El último mes fue complicado porque, por problemas de personal, la pista de rodadura de Traviesas pasó a abrir solo de mañana. Entonces, tuve que modificar bastante porque hacía las pesas y ciclismo de mañana y, por la tarde, iba a la pista de rodadura. Lo que hice fue levantarme muy temprano para hacer gimnasio y bicicleta de mañana y, a las 11:00 horas, estaba en As Travesas para rodar. Al menos, me sirvió para adaptarme al horario de China.

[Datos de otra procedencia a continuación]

(* ===== verification/CheckStyle.v ===== *)
(** * utils/check-style.py: the source style checker

    [uncrustify_config_file], the in-memory patches ([PatchChunkLine],
    [PatchChunk], [Patch], [parse_patchset]), the removal of whitespace-only
    changes, and [indent]/[indent_files], which re-indent a copy of each file with
    the external tools [uncrustify] and [patch] and report the files that change.

    Patches are Python objects shared by reference: a chunk is created, appended
    to the current patch and then filled line by line through [current_chunk].
    The model keeps the chunks in a store and a patch holds their addresses. *)
From Stdlib Require Import ZArith Lia Ascii String.
From stdpp Require Import base list strings gmap.
From S2P Require Import Prelude PyStr.

(** ** The generated uncrustify configuration *)
Module Config.
Definition level2 : string := "
nl_collapse_empty_body=False
nl_if_brace=Add
nl_brace_else=Add
nl_elseif_brace=Add
nl_else_brace=Add
nl_while_brace=Add
nl_do_brace=Add
nl_for_brace=Add
nl_brace_while=Add
nl_switch_brace=Add
nl_after_case=True
nl_namespace_brace=Remove
nl_after_brace_open=True
nl_class_leave_one_liners=False
nl_enum_leave_one_liners=False
nl_func_leave_one_liners=False
nl_if_leave_one_liners=False
nl_class_colon=Ignore
nl_after_access_spec=1
nl_after_semicolon=True
pos_class_colon=Lead
pos_class_comma=Trail
pos_bool=Lead
nl_class_init_args=Add
nl_template_class=Add
nl_class_brace=Add
# does not work very well
nl_func_type_name=Ignore
nl_func_scope_name=Ignore
nl_func_type_name_class=Ignore
nl_func_proto_type_name=Ignore
# function\n(
nl_func_paren=Remove
nl_fdef_brace=Add
nl_struct_brace=Add
nl_enum_brace=Add
nl_union_brace=Add
mod_full_brace_do=Add
mod_full_brace_for=Add
mod_full_brace_if=Add
mod_full_brace_while=Add
mod_full_brace_for=Add
mod_remove_extra_semicolon=True
# max code width
#code_width=128
#ls_for_split_full=True
#ls_func_split_full=True
".
Definition level1 : string := "
# extra spaces here and there
sp_brace_typedef=Add
sp_enum_assign=Add
sp_before_sparen=Add
sp_after_semi_for=Add
sp_arith=Add
sp_assign=Add
sp_compare=Add
sp_func_class_paren=Add
sp_after_type=Add
sp_type_func=Add
sp_angle_paren=Add
#sp_after_comma=Add
sp_inside_paren=Remove
sp_inside_angle=Remove
sp_inside_fparen=Remove
".
Definition level0 : string := "
sp_func_proto_paren=Add
sp_func_def_paren=Add
sp_func_call_paren=Add
sp_after_semi_for=Ignore
sp_before_sparen=Ignore
sp_type_func=Ignore
sp_after_type=Ignore
nl_class_leave_one_liners=True
nl_enum_leave_one_liners=True
nl_func_leave_one_liners=True
nl_assign_leave_one_liners=True
#nl_collapse_empty_body=False
nl_getset_leave_one_liners=True
nl_if_leave_one_liners=True
nl_fdef_brace=Ignore
# finally, indentation configuration
indent_with_tabs=0
indent_namespace=false
indent_columns=2
indent_brace=2
indent_case_brace=2
indent_class=true
indent_class_colon=True
# alignment
indent_align_assign=False
align_left_shift=True
# comment reformating disabled
cmt_reflow_mode=1 # do not touch comments at all
cmt_indent_multi=False # really, do not touch them
".

(** the text [uncrustify_config_file(level)] writes to its temporary file *)
Definition uncrustify_config_file (level : Z) : string :=
  level0 +:+ (if (1 <=? level)%Z then level1 else EmptyString) +:+
  (if (2 <=? level)%Z then level2 else EmptyString).
End Config.

(** ** Patches *)
Module Patches.
(** [PatchChunkLine.__type]: 0 before any [set_*] call *)
Inductive line_type := TNone | SRC | DST | BOTH.

#[export] Instance line_type_eq_dec : EqDecision line_type.
Proof. solve_decision. Defined.

Record PatchChunkLine := mk_line { type : line_type; line : string }.

Definition new_line : PatchChunkLine := {| type := TNone; line := EmptyString |}.
Definition set_src (l : string) (_ : PatchChunkLine) : PatchChunkLine :=
  {| type := SRC; line := l |}.
Definition set_dst (l : string) (_ : PatchChunkLine) : PatchChunkLine :=
  {| type := DST; line := l |}.
Definition set_both (l : string) (_ : PatchChunkLine) : PatchChunkLine :=
  {| type := BOTH; line := l |}.
Definition append_to_line (s : string) (l : PatchChunkLine) : PatchChunkLine :=
  {| type := type l; line := line l +:+ s |}.
Definition is_src (l : PatchChunkLine) : bool :=
  bool_decide (type l = SRC) || bool_decide (type l = BOTH).
Definition is_dst (l : PatchChunkLine) : bool :=
  bool_decide (type l = DST) || bool_decide (type l = BOTH).

Definition line_write (l : PatchChunkLine) : result string :=
  match type l with
  | SRC => Ok ("-" +:+ line l +:+ nl)
  | DST => Ok ("+" +:+ line l +:+ nl)
  | BOTH => Ok (" " +:+ line l +:+ nl)
  | TNone => Raise (PyException "invalid patch")
  end.

Record PatchChunk := mk_chunk {
  lines : list PatchChunkLine;
  src_pos : Z;
  dst_pos : Z
}.

Definition new_chunk (src_pos dst_pos : Z) : PatchChunk :=
  {| lines := []; src_pos := src_pos; dst_pos := dst_pos |}.
Definition add_line (l : PatchChunkLine) (c : PatchChunk) : PatchChunk :=
  {| lines := lines c ++ [l]; src_pos := src_pos c; dst_pos := dst_pos c |}.

(** [src()] and [dst()] return the line objects, shared with [__lines]: the model
    returns their positions in [__lines]. *)
Fixpoint positions_from (i : nat) (p : PatchChunkLine → bool) (ls : list PatchChunkLine)
    : list nat :=
  match ls with
  | [] => []
  | l :: ls' => if p l then i :: positions_from (S i) p ls' else positions_from (S i) p ls'
  end.
Definition positions : (PatchChunkLine → bool) → list PatchChunkLine → list nat :=
  positions_from 0.
Definition src (c : PatchChunk) : list nat := positions is_src (lines c).
Definition dst (c : PatchChunk) : list nat := positions is_dst (lines c).
Definition src_len (c : PatchChunk) : Z := Z.of_nat (length (src c)).
Definition dst_len (c : PatchChunk) : Z := Z.of_nat (length (dst c)).

(** [for line in self.__lines: line.write(f)] *)
Fixpoint lines_write (ls : list PatchChunkLine) : result string :=
  match ls with
  | [] => Ok EmptyString
  | l :: ls' => s ← line_write l; r ← lines_write ls'; Ok (s +:+ r)
  end.

Definition chunk_header (c : PatchChunk) : string :=
  "@@ -" +:+ show_Z (src_pos c) +:+ "," +:+ show_Z (src_len c) +:+
  " +" +:+ show_Z (dst_pos c) +:+ "," +:+ show_Z (dst_len c) +:+ " @@" +:+ nl.
#[global] Arguments chunk_header : simpl never.

Definition chunk_write (c : PatchChunk) : result string :=
  body ← lines_write (lines c); Ok (chunk_header c +:+ body).

Record Patch := mk_patch { p_src : string; p_dst : string; chunks : list nat }.

Definition new_patch : Patch := {| p_src := EmptyString; p_dst := EmptyString; chunks := [] |}.
Definition add_chunk (a : nat) (p : Patch) : Patch :=
  {| p_src := p_src p; p_dst := p_dst p; chunks := chunks p ++ [a] |}.
Definition patch_set_src (s : string) (p : Patch) : Patch :=
  {| p_src := s; p_dst := p_dst p; chunks := chunks p |}.
Definition patch_set_dst (s : string) (p : Patch) : Patch :=
  {| p_src := p_src p; p_dst := s; chunks := chunks p |}.

(** the chunks a patch refers to *)
Definition load (heap : list PatchChunk) (p : Patch) : list PatchChunk :=
  omap (λ a, heap !! a) (chunks p).

Fixpoint chunks_write (cs : list PatchChunk) : result string :=
  match cs with
  | [] => Ok EmptyString
  | c :: cs' => s ← chunk_write c; r ← chunks_write cs'; Ok (s +:+ r)
  end.

Definition patch_write (heap : list PatchChunk) (p : Patch) : result string :=
  body ← chunks_write (load heap p);
  Ok ("--- " +:+ p_src p +:+ nl +:+ "+++ " +:+ p_dst p +:+ nl +:+ body).

(** *** Parsing *)

(** The text before an optional final newline, as [$] sees it; [None] when a
    newline remains, which [.] does not match. *)
Definition chomp (s : string) : string :=
  match split_last newline s with
  | Some (h, EmptyString) => h
  | _ => s
  end.
Definition rest_of_line (s : string) : option string :=
  if has_char newline (chomp s) then None else Some (chomp s).

(** a line pattern: the prefix, then the rest of the line as one group *)
Definition prefixed (prefix s : string) : option string :=
  if startswith s prefix then rest_of_line (str_drop (String.length prefix) s) else None.

(** [([0-9]+)] followed by a literal *)
Definition number_then (lit s : string) : option (Z * string) :=
  let '(d, r) := span_digits s in
  if truthy d && startswith r lit
  then Some (digits_val 0 d, str_drop (String.length lit) r) else None.

(** [^@@ -([0-9]+),([0-9]+) \+([0-9]+),([0-9]+) @@], groups 1 and 3 *)
Definition chunk_start (s : string) : option (Z * Z) :=
  if startswith s "@@ -" then
    '(a, r) ← number_then "," (str_drop 4 s);
    '(_, r) ← number_then " +" r;
    '(c, r) ← number_then "," r;
    '(_, _) ← number_then " @@" r;
    Some (a, c)
  else None.

Record pstate := mk_pstate {
  patchset : list Patch;
  heap : list PatchChunk;
  current_patch : option nat;
  current_chunk : option nat
}.

Definition parse_init : pstate :=
  {| patchset := []; heap := []; current_patch := None; current_chunk := None |}.

Definition on_patch (f : Patch → Patch) (st : pstate) : result pstate :=
  match current_patch st with
  | Some i => Ok {| patchset := alter f i (patchset st); heap := heap st;
                    current_patch := current_patch st; current_chunk := current_chunk st |}
  | None => Raise UnboundLocalError
  end.

Definition on_chunk (l : PatchChunkLine) (st : pstate) : result pstate :=
  match current_chunk st with
  | Some a => Ok {| patchset := patchset st; heap := alter (add_line l) a (heap st);
                    current_patch := current_patch st; current_chunk := current_chunk st |}
  | None => Raise UnboundLocalError
  end.

(** one iteration of the loop of [parse_patchset] *)
Definition parse_line (st : pstate) (line : string) : result pstate :=
  match prefixed "--- " line with
  | Some g =>
      Ok {| patchset := patchset st ++ [patch_set_src g new_patch];
            heap := heap st;
            current_patch := Some (length (patchset st));
            current_chunk := current_chunk st |}
  | None =>
  match prefixed "+++ " line with
  | Some g => on_patch (patch_set_dst g) st
  | None =>
  match chunk_start line with
  | Some (a, c) =>
      on_patch (add_chunk (length (heap st)))
        {| patchset := patchset st; heap := heap st ++ [new_chunk a c];
           current_patch := current_patch st; current_chunk := Some (length (heap st)) |}
  | None =>
  match prefixed "-" line with
  | Some g => on_chunk (set_src g new_line) st
  | None =>
  match prefixed "+" line with
  | Some g => on_chunk (set_dst g new_line) st
  | None =>
  match prefixed " " line with
  | Some g => on_chunk (set_both g new_line) st
  | None => Raise (PyException EmptyString)
  end end end end end end.

Fixpoint parse_lines (st : pstate) (ls : list string) : result pstate :=
  match ls with
  | [] => Ok st
  | l :: ls' => st' ← parse_line st l; parse_lines st' ls'
  end.

Definition parse_patchset (generator : list string) : result pstate :=
  parse_lines parse_init generator.

(** *** Whitespace-only changes *)

(** the [whitespace] pattern: a group of any characters, then a group of blanks; the
    first group is greedy, so the second is the last character only *)
Definition is_blank (c : ascii) : bool := Ascii.eqb c " "%char || Ascii.eqb c "009"%char.
Fixpoint init_last (s : string) : option (string * ascii) :=
  match s with
  | EmptyString => None
  | String a s' =>
      match init_last s' with
      | None => Some (EmptyString, a)
      | Some (i, l) => Some (String a i, l)
      end
  end.
Definition whitespace (s : string) : option (string * string) :=
  t ← rest_of_line s;
  '(i, l) ← init_last t;
  if is_blank l then Some (i, String l EmptyString) else None.

(** the body of [for i in range(0,len(src))], over the positions of the source and
    destination lines; the flag is false when [dst[i]] raised [IndexError] *)
Fixpoint rtw_lines (srcs dsts : list nat) (ls : list PatchChunkLine)
    : list PatchChunkLine * bool :=
  match srcs, dsts with
  | [], _ => (ls, true)
  | _ :: _, [] => (ls, false)
  | s :: srcs', d :: dsts' =>
      let ls' :=
        match ls !! s, ls !! d with
        | Some sl, Some dl =>
            match whitespace (line sl) with
            | Some (g1, g2) =>
                if (g1 =? line dl)%string then alter (append_to_line g2) d ls else ls
            | None => ls
            end
        | _, _ => ls
        end in
      rtw_lines srcs' dsts' ls'
  end.

Definition rtw_chunk (c : PatchChunk) : PatchChunk * bool :=
  let '(ls, ok) := rtw_lines (src c) (dst c) (lines c) in
  ({| lines := ls; src_pos := src_pos c; dst_pos := dst_pos c |}, ok).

Viene de una lesión, ¿cómo se recuperó?

En el Europeo me caí rompiéndome los dos radios y dos costillas. Tuve que descansar para recuperarme y, después, entrené mucho. Se me hizo el año largo, pero cinco medallas de oro arreglan cualquier cosa. La caída fue en julio, pero tuve una lesión más grave hace dos años, cuando rompí el abductor largo, el corto y el músculo petineo. Tuve que ser operado por el doctor del Real Madrid y fue lo más loco. Nunca había tenido una operación así. Esto fue una caída, pero fue cuestión de descanso y ya pude recuperar. De la otra, había el riesgo de que tuviera secuelas. Pero el médico hizo un trabajo excelente y pude rebajar ahora el récord del mundo en los 100 metros, que es la prueba más explosiva.

¿Usa la bicicleta para entrenar?

Sí, sí, para el entrenamiento aeróbico es la mejor disciplina. No es la única porque ayer me hicieron un reconocimiento en los Juegos Mundiales por ser el mejor deportista del día y allí conocí un practicante de powerlifting que ganó la medalla de oro y me dijo que había ganado con 370 kilos en sentadilla. Yo estoy en 280, de forma que no estoy muy lejos de ellos. Nos separa poco y eso demuestra lo que demanda el patinaje.

¿Cómo son unos Juegos Mundiales por dentro?

Me ha sorprendido mucho porque en los años en Venezuela tuve la oportunidad de estar en los Panamericanos, que es un evento en el que se busca el mejor país del continente. Después, había estado en Polonia en otros World Games, en los que mi experiencia era ir al hotel, a la pista y al hotel. Ahora, en China, tomaron toda la ciudad y cerraron un hotel solo para deportistas con una seguridad increíble a través de cámaras, reconocimiento facial y chips en las acreditaciones… Teníamos un comedor para todos y ahora sí que siento que esto es un equivalente a los Juegos Olímpicos a los que no podemos ir. Poder comer y ver lo que comen los otros deportistas, ver su nutrición, observar sus victorias y las celebraciones… Creo que es lo más cercano a unos Juegos. Además, pude hacer amigos por el camino porque, cuando te ven con cinco medallas, te paran y te preguntan.